▶ _Aim of the exercise_
Look below for the line holding "Variable Magnitude : Vec2 -> float." and the line holding "points (coordinates that". Repeat those two and everything between, exactly.

▶ _Supplied records_

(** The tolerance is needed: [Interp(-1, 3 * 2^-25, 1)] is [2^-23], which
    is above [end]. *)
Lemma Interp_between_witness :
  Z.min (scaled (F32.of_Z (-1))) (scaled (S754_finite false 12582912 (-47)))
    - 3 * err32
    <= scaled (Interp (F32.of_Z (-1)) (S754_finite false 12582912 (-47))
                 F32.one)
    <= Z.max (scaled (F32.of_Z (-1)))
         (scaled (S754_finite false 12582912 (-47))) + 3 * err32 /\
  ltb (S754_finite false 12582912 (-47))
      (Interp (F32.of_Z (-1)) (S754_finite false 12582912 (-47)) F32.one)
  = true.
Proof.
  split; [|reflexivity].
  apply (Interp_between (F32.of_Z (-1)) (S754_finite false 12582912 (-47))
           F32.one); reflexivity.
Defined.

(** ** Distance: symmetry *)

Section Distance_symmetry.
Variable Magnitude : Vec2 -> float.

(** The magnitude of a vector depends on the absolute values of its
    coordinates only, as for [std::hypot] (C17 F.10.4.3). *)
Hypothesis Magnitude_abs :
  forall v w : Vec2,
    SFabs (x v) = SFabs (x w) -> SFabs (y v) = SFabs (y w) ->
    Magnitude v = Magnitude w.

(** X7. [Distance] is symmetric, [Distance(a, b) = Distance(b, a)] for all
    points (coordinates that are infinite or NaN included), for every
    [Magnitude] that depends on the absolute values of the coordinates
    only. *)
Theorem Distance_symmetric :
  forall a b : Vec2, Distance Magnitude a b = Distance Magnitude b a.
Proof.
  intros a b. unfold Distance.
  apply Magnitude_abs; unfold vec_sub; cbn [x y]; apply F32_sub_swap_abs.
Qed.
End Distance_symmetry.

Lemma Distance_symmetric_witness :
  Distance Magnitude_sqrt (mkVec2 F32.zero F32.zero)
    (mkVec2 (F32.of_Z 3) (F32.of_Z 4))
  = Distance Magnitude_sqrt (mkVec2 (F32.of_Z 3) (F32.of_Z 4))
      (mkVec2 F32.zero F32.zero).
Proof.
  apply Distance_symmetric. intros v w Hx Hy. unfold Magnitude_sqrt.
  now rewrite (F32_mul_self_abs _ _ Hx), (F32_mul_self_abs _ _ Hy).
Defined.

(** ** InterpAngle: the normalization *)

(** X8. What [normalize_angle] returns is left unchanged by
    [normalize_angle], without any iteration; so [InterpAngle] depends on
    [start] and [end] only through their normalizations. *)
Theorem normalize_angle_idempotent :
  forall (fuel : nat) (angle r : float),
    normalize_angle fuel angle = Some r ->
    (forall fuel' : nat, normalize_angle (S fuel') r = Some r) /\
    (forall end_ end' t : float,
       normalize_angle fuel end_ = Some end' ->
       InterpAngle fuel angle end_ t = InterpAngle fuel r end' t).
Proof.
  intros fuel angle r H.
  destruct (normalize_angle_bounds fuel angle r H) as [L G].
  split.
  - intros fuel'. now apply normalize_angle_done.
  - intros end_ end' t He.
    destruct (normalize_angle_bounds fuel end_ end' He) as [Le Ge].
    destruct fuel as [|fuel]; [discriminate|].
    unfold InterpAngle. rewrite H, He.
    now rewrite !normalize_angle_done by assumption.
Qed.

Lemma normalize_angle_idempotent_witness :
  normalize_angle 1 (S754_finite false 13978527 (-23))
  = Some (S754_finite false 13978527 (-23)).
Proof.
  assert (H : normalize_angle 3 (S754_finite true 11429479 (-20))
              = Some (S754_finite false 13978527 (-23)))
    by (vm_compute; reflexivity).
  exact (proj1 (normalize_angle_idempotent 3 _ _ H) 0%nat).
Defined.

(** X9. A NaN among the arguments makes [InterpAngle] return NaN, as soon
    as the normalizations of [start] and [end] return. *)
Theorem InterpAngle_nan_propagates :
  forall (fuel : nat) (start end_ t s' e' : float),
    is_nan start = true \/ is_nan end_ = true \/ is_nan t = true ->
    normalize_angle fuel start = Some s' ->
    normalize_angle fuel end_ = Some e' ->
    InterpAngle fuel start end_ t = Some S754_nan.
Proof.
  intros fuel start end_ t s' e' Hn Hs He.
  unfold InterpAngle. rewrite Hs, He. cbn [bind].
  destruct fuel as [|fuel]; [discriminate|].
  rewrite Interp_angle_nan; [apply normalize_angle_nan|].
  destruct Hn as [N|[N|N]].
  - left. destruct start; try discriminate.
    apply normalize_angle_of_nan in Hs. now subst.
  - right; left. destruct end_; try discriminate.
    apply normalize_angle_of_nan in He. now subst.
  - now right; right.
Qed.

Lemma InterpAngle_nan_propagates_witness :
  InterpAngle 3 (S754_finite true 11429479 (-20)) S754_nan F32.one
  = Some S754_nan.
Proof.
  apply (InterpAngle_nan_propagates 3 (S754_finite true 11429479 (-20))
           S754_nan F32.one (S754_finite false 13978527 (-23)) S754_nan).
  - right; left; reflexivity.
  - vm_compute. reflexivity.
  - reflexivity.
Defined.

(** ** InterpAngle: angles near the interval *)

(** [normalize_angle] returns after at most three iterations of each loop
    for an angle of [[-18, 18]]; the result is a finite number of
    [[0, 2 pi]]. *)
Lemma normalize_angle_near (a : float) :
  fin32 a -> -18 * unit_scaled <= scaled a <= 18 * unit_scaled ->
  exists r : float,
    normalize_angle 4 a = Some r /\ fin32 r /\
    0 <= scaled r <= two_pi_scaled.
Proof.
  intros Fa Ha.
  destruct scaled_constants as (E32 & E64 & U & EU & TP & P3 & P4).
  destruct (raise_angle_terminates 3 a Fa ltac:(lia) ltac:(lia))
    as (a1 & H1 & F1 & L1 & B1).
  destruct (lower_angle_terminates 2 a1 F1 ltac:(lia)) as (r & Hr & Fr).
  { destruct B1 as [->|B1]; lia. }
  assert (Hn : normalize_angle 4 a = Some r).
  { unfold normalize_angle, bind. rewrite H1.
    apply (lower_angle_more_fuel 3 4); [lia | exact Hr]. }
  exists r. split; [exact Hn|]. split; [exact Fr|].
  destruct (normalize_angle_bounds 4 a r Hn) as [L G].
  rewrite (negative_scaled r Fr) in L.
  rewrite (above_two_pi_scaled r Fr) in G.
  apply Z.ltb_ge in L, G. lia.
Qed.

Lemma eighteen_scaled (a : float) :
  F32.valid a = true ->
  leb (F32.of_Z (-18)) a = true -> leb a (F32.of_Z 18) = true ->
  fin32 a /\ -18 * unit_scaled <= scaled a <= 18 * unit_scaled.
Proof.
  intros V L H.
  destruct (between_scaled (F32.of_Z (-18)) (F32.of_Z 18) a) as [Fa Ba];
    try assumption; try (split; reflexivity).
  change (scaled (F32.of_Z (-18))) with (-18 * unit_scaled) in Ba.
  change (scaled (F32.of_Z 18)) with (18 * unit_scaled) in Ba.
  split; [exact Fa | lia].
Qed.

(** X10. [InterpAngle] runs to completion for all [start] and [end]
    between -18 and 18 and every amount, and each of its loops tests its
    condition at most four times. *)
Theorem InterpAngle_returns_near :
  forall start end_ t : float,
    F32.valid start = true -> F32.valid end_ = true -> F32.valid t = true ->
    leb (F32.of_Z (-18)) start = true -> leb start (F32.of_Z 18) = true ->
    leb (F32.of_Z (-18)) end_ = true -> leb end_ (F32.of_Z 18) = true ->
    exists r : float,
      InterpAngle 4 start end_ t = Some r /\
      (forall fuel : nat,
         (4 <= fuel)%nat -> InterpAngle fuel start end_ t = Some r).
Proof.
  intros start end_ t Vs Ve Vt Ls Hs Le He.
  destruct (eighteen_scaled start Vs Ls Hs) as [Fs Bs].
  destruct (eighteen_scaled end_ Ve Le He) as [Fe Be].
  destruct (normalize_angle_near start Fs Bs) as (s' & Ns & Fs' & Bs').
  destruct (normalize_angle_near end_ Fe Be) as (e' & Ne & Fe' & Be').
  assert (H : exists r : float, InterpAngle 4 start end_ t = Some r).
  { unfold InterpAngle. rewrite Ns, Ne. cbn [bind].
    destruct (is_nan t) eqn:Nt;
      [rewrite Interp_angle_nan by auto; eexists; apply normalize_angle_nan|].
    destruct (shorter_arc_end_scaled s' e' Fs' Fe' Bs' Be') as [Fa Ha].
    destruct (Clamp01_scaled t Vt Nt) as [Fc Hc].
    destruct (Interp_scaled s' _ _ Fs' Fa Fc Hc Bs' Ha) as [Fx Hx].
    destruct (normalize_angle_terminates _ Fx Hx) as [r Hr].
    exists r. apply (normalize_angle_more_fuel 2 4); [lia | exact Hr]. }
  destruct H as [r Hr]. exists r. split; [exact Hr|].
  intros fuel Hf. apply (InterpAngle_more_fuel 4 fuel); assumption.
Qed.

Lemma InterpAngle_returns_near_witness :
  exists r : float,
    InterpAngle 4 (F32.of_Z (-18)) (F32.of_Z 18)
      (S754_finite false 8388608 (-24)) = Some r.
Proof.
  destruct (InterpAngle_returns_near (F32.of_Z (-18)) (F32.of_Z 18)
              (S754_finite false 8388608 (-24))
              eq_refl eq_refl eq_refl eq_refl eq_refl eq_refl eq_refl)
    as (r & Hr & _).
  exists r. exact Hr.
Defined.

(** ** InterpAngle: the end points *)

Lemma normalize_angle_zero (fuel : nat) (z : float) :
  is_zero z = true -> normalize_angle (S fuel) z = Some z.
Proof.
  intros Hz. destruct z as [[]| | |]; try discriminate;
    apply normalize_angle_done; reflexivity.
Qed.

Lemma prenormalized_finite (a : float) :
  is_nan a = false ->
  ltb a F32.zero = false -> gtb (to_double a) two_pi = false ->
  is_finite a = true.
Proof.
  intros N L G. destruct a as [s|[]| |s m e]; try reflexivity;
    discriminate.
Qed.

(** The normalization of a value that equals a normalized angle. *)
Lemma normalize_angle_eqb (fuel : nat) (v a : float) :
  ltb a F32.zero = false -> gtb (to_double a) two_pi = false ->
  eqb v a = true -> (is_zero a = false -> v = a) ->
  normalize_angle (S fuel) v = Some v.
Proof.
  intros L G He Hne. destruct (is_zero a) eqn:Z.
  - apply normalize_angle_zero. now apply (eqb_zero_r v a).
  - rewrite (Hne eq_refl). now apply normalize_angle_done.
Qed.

▶ _The completed task_
Variable Magnitude : Vec2 -> float.

(** The magnitude of a vector depends on the absolute values of its
    coordinates only, as for [std::hypot] (C17 F.10.4.3). *)
Hypothesis Magnitude_abs :
  forall v w : Vec2,
    SFabs (x v) = SFabs (x w) -> SFabs (y v) = SFabs (y w) ->
    Magnitude v = Magnitude w.

(** X7. [Distance] is symmetric, [Distance(a, b) = Distance(b, a)] for all
    points (coordinates that are infinite or NaN included), for every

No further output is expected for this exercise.